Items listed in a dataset

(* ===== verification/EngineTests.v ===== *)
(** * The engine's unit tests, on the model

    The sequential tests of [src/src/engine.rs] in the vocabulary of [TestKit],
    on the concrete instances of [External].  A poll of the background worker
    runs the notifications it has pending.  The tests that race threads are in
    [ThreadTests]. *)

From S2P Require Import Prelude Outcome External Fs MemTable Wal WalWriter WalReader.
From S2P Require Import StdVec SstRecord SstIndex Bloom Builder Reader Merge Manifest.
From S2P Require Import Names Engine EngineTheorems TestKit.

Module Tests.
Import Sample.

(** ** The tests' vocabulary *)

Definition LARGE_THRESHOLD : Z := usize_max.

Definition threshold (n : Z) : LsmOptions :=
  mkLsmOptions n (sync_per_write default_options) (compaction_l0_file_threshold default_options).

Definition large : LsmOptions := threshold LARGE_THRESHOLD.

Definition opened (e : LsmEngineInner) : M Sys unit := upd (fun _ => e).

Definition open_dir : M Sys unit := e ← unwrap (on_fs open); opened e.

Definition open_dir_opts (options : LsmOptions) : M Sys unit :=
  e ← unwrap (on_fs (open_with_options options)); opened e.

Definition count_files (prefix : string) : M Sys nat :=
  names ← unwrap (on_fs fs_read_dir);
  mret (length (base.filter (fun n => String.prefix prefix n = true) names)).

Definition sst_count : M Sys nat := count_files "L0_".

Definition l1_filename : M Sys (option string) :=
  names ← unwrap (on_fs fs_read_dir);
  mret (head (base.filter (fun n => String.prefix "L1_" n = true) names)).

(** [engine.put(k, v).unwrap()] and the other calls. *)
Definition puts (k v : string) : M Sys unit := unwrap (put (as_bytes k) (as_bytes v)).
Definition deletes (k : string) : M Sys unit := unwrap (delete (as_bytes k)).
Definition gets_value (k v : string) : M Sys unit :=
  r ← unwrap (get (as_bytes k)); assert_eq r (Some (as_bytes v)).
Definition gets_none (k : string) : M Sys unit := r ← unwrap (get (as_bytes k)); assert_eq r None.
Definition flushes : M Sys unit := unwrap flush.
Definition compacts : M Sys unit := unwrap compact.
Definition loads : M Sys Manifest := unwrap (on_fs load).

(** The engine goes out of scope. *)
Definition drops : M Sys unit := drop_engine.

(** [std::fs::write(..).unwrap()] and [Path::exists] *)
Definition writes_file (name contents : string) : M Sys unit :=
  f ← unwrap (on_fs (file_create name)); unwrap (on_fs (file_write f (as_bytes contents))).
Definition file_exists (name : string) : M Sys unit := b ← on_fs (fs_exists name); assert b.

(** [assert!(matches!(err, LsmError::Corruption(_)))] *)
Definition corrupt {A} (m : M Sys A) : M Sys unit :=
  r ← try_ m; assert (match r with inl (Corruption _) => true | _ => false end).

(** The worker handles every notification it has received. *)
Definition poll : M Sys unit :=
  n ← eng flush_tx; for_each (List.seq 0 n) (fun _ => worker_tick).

* * *

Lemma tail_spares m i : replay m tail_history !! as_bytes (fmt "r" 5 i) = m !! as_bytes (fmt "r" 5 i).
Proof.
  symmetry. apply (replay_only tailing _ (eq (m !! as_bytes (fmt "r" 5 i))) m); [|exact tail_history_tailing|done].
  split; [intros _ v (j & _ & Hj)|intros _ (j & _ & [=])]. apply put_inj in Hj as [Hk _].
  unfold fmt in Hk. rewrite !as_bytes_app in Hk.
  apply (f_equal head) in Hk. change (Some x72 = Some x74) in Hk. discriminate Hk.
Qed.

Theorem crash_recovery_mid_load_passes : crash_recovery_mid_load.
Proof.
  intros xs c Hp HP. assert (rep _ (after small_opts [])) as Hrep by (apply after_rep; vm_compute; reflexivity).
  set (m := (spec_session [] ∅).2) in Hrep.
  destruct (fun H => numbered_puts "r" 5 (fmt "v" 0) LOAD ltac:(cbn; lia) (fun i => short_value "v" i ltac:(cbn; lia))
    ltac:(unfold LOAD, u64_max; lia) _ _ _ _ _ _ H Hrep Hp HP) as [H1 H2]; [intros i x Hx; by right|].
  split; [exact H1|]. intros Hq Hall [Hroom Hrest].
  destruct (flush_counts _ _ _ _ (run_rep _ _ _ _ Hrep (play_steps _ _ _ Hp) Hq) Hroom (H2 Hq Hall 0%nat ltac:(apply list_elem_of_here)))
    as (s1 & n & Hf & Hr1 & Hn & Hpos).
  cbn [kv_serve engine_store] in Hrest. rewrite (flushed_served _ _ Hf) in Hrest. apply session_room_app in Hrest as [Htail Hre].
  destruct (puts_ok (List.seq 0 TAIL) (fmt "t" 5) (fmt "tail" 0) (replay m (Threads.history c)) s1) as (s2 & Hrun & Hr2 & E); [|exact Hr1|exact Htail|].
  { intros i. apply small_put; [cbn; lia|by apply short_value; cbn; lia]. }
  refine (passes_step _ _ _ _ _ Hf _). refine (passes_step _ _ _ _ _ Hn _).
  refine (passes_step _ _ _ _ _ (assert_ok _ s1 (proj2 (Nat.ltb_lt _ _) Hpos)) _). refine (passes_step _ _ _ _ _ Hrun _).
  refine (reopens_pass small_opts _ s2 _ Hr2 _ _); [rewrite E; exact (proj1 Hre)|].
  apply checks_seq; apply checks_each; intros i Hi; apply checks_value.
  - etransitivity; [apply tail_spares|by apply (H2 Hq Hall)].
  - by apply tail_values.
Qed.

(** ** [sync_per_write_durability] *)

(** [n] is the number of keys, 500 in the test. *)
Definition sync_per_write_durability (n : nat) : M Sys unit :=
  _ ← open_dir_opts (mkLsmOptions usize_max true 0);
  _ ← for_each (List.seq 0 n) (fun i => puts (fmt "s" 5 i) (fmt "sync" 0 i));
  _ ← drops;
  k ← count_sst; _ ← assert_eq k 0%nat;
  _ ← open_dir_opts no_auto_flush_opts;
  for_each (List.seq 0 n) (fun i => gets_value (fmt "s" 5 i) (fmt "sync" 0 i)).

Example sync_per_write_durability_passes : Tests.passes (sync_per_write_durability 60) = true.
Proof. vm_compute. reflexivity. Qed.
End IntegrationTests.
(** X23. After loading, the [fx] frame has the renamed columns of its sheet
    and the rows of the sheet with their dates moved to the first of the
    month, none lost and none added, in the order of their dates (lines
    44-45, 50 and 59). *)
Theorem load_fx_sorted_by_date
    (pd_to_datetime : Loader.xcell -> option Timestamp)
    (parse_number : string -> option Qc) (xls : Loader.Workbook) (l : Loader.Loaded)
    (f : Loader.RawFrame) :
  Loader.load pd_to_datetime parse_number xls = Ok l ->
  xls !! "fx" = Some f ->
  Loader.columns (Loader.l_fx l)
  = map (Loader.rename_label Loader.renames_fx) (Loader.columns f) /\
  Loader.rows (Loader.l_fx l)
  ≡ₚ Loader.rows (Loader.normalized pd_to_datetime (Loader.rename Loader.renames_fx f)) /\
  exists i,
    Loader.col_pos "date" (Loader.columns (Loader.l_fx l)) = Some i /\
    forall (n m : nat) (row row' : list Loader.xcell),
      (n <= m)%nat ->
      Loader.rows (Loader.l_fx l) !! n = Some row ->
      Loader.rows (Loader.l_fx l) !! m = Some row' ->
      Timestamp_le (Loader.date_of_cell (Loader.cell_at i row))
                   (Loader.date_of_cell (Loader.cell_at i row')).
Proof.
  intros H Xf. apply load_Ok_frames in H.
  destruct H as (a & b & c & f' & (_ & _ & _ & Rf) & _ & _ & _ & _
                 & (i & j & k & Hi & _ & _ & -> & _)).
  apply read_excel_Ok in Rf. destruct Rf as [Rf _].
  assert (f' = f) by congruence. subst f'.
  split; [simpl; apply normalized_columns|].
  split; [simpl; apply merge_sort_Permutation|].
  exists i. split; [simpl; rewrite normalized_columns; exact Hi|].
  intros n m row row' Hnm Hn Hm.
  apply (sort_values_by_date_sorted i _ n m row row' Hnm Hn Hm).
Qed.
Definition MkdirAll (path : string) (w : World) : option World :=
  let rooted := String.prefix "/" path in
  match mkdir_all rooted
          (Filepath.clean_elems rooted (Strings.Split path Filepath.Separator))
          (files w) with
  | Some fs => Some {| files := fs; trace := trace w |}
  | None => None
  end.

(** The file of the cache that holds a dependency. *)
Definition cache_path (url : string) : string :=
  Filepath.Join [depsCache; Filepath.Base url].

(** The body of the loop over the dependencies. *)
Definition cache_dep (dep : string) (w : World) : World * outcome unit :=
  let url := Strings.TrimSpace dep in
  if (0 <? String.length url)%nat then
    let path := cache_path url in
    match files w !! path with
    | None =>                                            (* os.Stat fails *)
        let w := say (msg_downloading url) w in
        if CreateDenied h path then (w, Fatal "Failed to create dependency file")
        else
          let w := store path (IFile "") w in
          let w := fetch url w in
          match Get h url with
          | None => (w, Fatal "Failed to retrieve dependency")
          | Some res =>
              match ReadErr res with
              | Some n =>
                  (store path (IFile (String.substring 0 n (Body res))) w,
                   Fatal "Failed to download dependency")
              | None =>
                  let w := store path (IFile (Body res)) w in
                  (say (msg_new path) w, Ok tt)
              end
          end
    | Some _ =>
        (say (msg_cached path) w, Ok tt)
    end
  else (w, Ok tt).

WHAT NEEDS TO BE DONE —
Take the lines above from the one containing "(Filepath.clean_elems rooted (Strings.Split" to the one containing "let path := cache_path url in" and retype them exactly, both ends included, with nothing added.

TASK ANSWER —
          (Filepath.clean_elems rooted (Strings.Split path Filepath.Separator))
          (files w) with
  | Some fs => Some {| files := fs; trace := trace w |}
  | None => None
  end.

(** The file of the cache that holds a dependency. *)
Definition cache_path (url : string) : string :=
  Filepath.Join [depsCache; Filepath.Base url].

(** The body of the loop over the dependencies. *)
Definition cache_dep (dep : string) (w : World) : World * outcome unit :=
  let url := Strings.TrimSpace dep in
  if (0 <? String.length url)%nat then
    let path := cache_path url in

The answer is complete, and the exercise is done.